Jean Klein, une autre très haute référence occidentale (avec son "élève" Eric Baret) située dans la filiation de l'advaïta vedanta aussi, utilise très souvent des concepts philosophiques pour soutenir son enseignement. Il considère même indispensable d' "informer l'intellect."
Quant à Stephen Jourdain, athée, pur produit occidental, et avant tout pur produit "tout seul"

, il conteste frontalement quelques grands traits de ce qu'il a vu revenir d'Inde en général (ceci ne concernant pas les références de premier plan sus-citées, et pas forcément la philosophie indienne elle-même, lorsque bien comprise) ; tout spécialement : la négation totale du "moi", celle de la réalité du monde phénoménal, ainsi que le rejet de l'intelligence logique : rejets qui sont des perversions selon lui. Ses références principales sont Roger Gödel et Louis Lavelle. Comme déjà dit, il utilise souvent un langage philosophique très précis, voire ardu, mais dans le seul but de faire une description la plus juste possible de ce qu'il voit ; en revanche, s'il sent qu'on veut l'emmener dans une discussion théorique, manifestement identifiée par lui comme stérilité perverse, il coupe court.
L'Inde, mais aussi Jourdain qui n'en est pas du tout, semble donc n'avoir aucune disposition pour la discussion théorique déconnectée du ressenti, mais tout en même temps s'appuyer fermement sur la science de l'esprit, analytique et descriptive. Ce qui, me semble-t-il, a été rapporté comme mot de Deleuze, que la Philosophie consistait à inventer des questions pour lancer un développement théorique quelconque, est de ce point de vue une sorte d'antithèse parfaite. Tous partent du ressenti, et c'est seulement une démarche analytique sur cette base qui conduit au discours philosophique. C'est pourquoi on y découvre une combinaison d'Ontologie et de Psychologie, jusqu'à la Spiritualité la plus haute.

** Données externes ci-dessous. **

(** * fsl::Skiplist: a shallow embedding of src/skiplist/Skiplist.hpp

    The container is a stack of sorted, doubly linked lists threaded
    through a left column of dummy nodes.  The embedding keeps the lists
    themselves: [m_head] is the graph hanging off the top dummy, one list
    of nodes per level from the top list down to the bottom list, each
    without its dummy.  A node is recognised by the list it lives in and
    by the [SLPair] it points to (all the nodes of one column share one
    [KeyValPair] pointer), so [Next]/[Prev] are read off the position in a
    list and [Up]/[Down] off the presence of the same pair in the list
    above/below.

    Integers: [int] and [size_t] are unbounded naturals here; the source
    itself notes that the level count cannot reach the width of an int. *)

From Stdlib Require Import List Bool Arith PeanoNat Lia Sorted Permutation PArith.
Import ListNotations.

Set Implicit Arguments.

(** ** The pseudo-random source

    [chooseLevel] only looks at the drawn double through
    [random == 0] and [static_cast<int>(log(random) / log(0.5) + 1)];
    a draw is therefore recorded as either zero or the truncated
    logarithm.  A seeded mt19937_64 is a fixed stream and a cursor. *)

Inductive Random : Type :=
| RandomZero
| RandomLog (t : nat).

Record Rng : Type := mkRng { rng_stream : nat -> Random; rng_pos : nat }.

Definition rng_draw (g : Rng) : Random * Rng :=
  (rng_stream g (rng_pos g), mkRng (rng_stream g) (S (rng_pos g))).

(** std::uniform_real_distribution<double>: only its two bounds. *)
Record Distribution : Type := mkDistribution { dist_a : nat; dist_b : nat }.

Definition default_distribution : Distribution := mkDistribution 0 1.

(** StartLocation of the balancing iterator. *)
Inductive StartLocation : Type := BEGINNING | END | UNKNOWN.

Section SkiplistModel.

Variables KEY VAL : Type.

(** Template parameters [MULTIMAP] and [COMPARE]. *)
Variable MULTIMAP : bool.
Variable m_keyCompare : KEY -> KEY -> bool.

(** SLPair<KEY, VAL>, heap allocated: [ptr] is its address. *)
Record Pair : Type := mkPair { ptr : nat; first : KEY; second : VAL }.

(** value_compare *)
Definition m_pairCompare (left right : Pair) : bool :=
  m_keyCompare (first left) (first right).

(** A [Node*] seen from inside one horizontal list: null, the list's
    dummy, or the node that points to pair [p]. *)
Inductive NodePtr : Type :=
| nullptr
| dummy
| node (p : Pair).

(** Pointer equality of two nodes of one list. *)
Definition same (a b : Pair) : bool := ptr a =? ptr b.

Definition same_ptr (a b : NodePtr) : bool :=
  match a, b with
  | nullptr, nullptr => true
  | dummy, dummy => true
  | node p, node q => same p q
  | _, _ => false
  end.

Definition same_opt (a b : option Pair) : bool :=
  match a, b with
  | None, None => true
  | Some p, Some q => same p q
  | _, _ => false
  end.

(** [memb p l]: pair [p] has a node in list [l]. *)
Definition memb (p : Pair) (l : list Pair) : bool := existsb (same p) l.

(** Nodes reached from a node by following [Next]. *)
Fixpoint right_of_node (p : Pair) (l : list Pair) : list Pair :=
  match l with
  | [] => []
  | x :: l' => if same x p then l' else right_of_node p l'
  end.

Definition right_of (head : NodePtr) (l : list Pair) : list Pair :=
  match head with
  | nullptr => []
  | dummy => l
  | node p => right_of_node p l
  end.

(** Nodes between the dummy and a node, in list order. *)
Fixpoint before_node (p : Pair) (l : list Pair) : list Pair :=
  match l with
  | [] => []
  | x :: l' => if same x p then [] else x :: before_node p l'
  end.

(** The last node of [l], or [head] when [l] is empty. *)
Fixpoint last_node (head : NodePtr) (l : list Pair) : NodePtr :=
  match l with
  | [] => head
  | x :: l' => last_node (node x) l'
  end.

(** [p->Prev] for the node of [p] in list [l]. *)
Definition Prev_of (p : Pair) (l : list Pair) : NodePtr :=
  last_node dummy (before_node p l).

(** Link a new node for [p] right after [prev]. *)
Fixpoint insert_after_node (q p : Pair) (l : list Pair) : list Pair :=
  match l with
  | [] => []
  | x :: l' => if same x q then x :: p :: l' else x :: insert_after_node q p l'
  end.

Definition insert_after (prev : NodePtr) (p : Pair) (l : list Pair) : list Pair :=
  match prev with
  | nullptr => l
  | dummy => p :: l
  | node q => insert_after_node q p l
  end.

(** Unlink the node of [p]. *)
Definition unlink (p : Pair) (l : list Pair) : list Pair :=
  filter (fun x => negb (same x p)) l.

(** ** Container state *)

Record Skiplist : Type := mkSkiplist {
  m_levelCount : nat;
  m_count : nat;
  m_head : list (list Pair);
  m_begin : option Pair;
  m_tail : NodePtr;
  m_countMin : nat;
  m_countMax : nat;
  m_balanced : bool;
  m_rng : Rng;
  m_distribution : Distribution
}.

(** Default constructor; the seed comes from the clock. *)
Definition Skiplist_new (seed : Rng) : Skiplist :=
  mkSkiplist 0 0 [] None nullptr 0 0 true seed default_distribution.

Definition set_levelCount (v : nat) (s : Skiplist) : Skiplist :=
  mkSkiplist v (m_count s) (m_head s) (m_begin s) (m_tail s) (m_countMin s)
    (m_countMax s) (m_balanced s) (m_rng s) (m_distribution s).
Definition set_count (v : nat) (s : Skiplist) : Skiplist :=
  mkSkiplist (m_levelCount s) v (m_head s) (m_begin s) (m_tail s) (m_countMin s)
    (m_countMax s) (m_balanced s) (m_rng s) (m_distribution s).
Definition set_head (v : list (list Pair)) (s : Skiplist) : Skiplist :=
  mkSkiplist (m_levelCount s) (m_count s) v (m_begin s) (m_tail s) (m_countMin s)
    (m_countMax s) (m_balanced s) (m_rng s) (m_distribution s).
Definition set_begin (v : option Pair) (s : Skiplist) : Skiplist :=
  mkSkiplist (m_levelCount s) (m_count s) (m_head s) v (m_tail s) (m_countMin s)
    (m_countMax s) (m_balanced s) (m_rng s) (m_distribution s).
Definition set_tail (v : NodePtr) (s : Skiplist) : Skiplist :=
  mkSkiplist (m_levelCount s) (m_count s) (m_head s) (m_begin s) v (m_countMin s)
    (m_countMax s) (m_balanced s) (m_rng s) (m_distribution s).
Definition set_countMin (v : nat) (s : Skiplist) : Skiplist :=
  mkSkiplist (m_levelCount s) (m_count s) (m_head s) (m_begin s) (m_tail s) v
    (m_countMax s) (m_balanced s) (m_rng s) (m_distribution s).
Definition set_countMax (v : nat) (s : Skiplist) : Skiplist :=
  mkSkiplist (m_levelCount s) (m_count s) (m_head s) (m_begin s) (m_tail s)
    (m_countMin s) v (m_balanced s) (m_rng s) (m_distribution s).
Definition set_balanced (v : bool) (s : Skiplist) : Skiplist :=
  mkSkiplist (m_levelCount s) (m_count s) (m_head s) (m_begin s) (m_tail s)
    (m_countMin s) (m_countMax s) v (m_rng s) (m_distribution s).
Definition set_rng (v : Rng) (s : Skiplist) : Skiplist :=
  mkSkiplist (m_levelCount s) (m_count s) (m_head s) (m_begin s) (m_tail s)
    (m_countMin s) (m_countMax s) (m_balanced s) v (m_distribution s).
Definition set_distribution (v : Distribution) (s : Skiplist) : Skiplist :=
  mkSkiplist (m_levelCount s) (m_count s) (m_head s) (m_begin s) (m_tail s)
    (m_countMin s) (m_countMax s) (m_balanced s) (m_rng s) v.

(** The top dummy, as a pointer into the top list. *)
Definition head_ptr (s : Skiplist) : NodePtr :=
  match m_head s with [] => nullptr | _ :: _ => dummy end.

(** The bottom list (every element lives there). *)
Definition bottom (lists : list (list Pair)) : list Pair := last lists [].

Definition size (s : Skiplist) : nat := m_count s.
Definition empty (s : Skiplist) : bool := m_count s =? 0.
Definition is_balanced (s : Skiplist) : bool := m_balanced s.

(** ** Level manager *)

(** [pow(2.0, m_levelCount - 1)] is 0.5 at level count 0, which the cast
    to size_type truncates to 0. *)
Definition updateMinMax (s : Skiplist) : Skiplist :=
  set_countMax (2 ^ m_levelCount s - 1)
    (set_countMin (if m_levelCount s =? 0 then 0 else 2 ^ (m_levelCount s - 1)) s).

Definition chooseLevel (s : Skiplist) : nat * Skiplist :=
  let (random, g) := rng_draw (m_rng s) in
  let s := set_rng g s in
  match random with
  | RandomZero => (m_levelCount s, s)
  | RandomLog t =>
      let level := t + 1 in
      if m_levelCount s <? level then (m_levelCount s, s) else (level, s)
  end.

Definition addLevel (s : Skiplist) : Skiplist :=
  let s := set_levelCount (S (m_levelCount s)) s in
  let s := updateMinMax s in
  set_head ([] :: m_head s) s.

Definition removeLevel (s : Skiplist) : Skiplist :=
  let s := set_levelCount (m_levelCount s - 1) s in
  let s := updateMinMax s in
  set_head (tl (m_head s)) s.

(** Member-wise swap. *)
Definition swap (left right : Skiplist) : Skiplist * Skiplist :=
  (mkSkiplist (m_levelCount right) (m_count right) (m_head right) (m_begin right)
     (m_tail right) (m_countMin right) (m_countMax right) (m_balanced right)
     (m_rng right) (m_distribution right),
   mkSkiplist (m_levelCount left) (m_count left) (m_head left) (m_begin left)
     (m_tail left) (m_countMin left) (m_countMax left) (m_balanced left)
     (m_rng left) (m_distribution left)).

La haute philosophie indienne semble avoir évité à la fois la théologie et Aristote, dont la combinaison / neutralisation a donné la Scolastique en Occident, qui restructurée autour du sujet par (le surtout scientifique) Descartes, a finalement débouché sur un gros rétablissement en forme de "voie du milieu" avec Spinoza. C'est sans doute osé, mais bon...
Note : il n'y a en revanche pas à ma connaissance (limitée...) de "body-mind problem" dans la philosophie indienne - ni d'ailleurs chez les stoïciens, héritiers de Socrate, qui eux-aussi apparaissent avoir échappé au grand écart - : la pensée est le corps causal, l'émotion le corps subtil, le corps le corps "grossier". Ce qui en revanche échappe à l'espace, au temps et à la causalité (transitive) est le Soi (atman, = brahman, Conscience pure, présence pure, vide plein, etc.)
Connais-toi toi-même.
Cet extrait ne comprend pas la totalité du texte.